__WHAT IS BEING ASKED__. Among the records, which lines include "slots"? List them.

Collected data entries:
(** * The sidebar / main-content minimum-width synchronizer

    A shallow embedding of [themes/joelving/static/js/minWidth.js]:

<<
    window.onload = updateMinWidth;
    window.onresize = updateMinWidth;
    document.getElementById("sidebar").addEventListener("transitionend", updateMinWidth);
    function updateMinWidth() {
      var sidebar = document.getElementById("sidebar");
      var main = document.getElementById("main");
      main.style.minWidth = "";
      var w1 = getComputedStyle(main).getPropertyValue("min-width");
      var w2 = getComputedStyle(sidebar).getPropertyValue("width");
      var w3 = getComputedStyle(sidebar).getPropertyValue("left");
      main.style.minWidth = `calc(${w1} - ${w2} - ${w3})`;
    }
>>

    The page is an explicit state: a finite map from element ids to
    elements, the two [window] handler slots, and a log of the inline-style
    assignments performed so far.  Script code lives in a
    state-and-exception monad: a statement either returns or throws, and the
    effects made before a throw stay in the state, as in JavaScript.

    What the browser does is kept apart from what the script does.  The
    log records every value the script assigns; the inline declaration
    block records what the style setter keeps of it, and the setter drops a
    text that does not parse as a value of the property. *)

From stdpp Require Import base option strings pretty list gmap fin_maps.
From Stdlib Require Import ZArith Lia Ascii.

Open Scope string_scope.


(** ** The page *)

(** Function values held in handler slots and listener lists: the script's
    one function, and the functions of other scripts on the page, known by
    name only. *)
Inductive handler :=
| UpdateMinWidth
| Foreign (name : string).

(** Exceptions the script can raise. *)
Inductive exn := TypeError.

__YOUR SOLUTION__.
    elements, the two [window] handler slots, and a log of the inline-style
(** Function values held in handler slots and listener lists: the script's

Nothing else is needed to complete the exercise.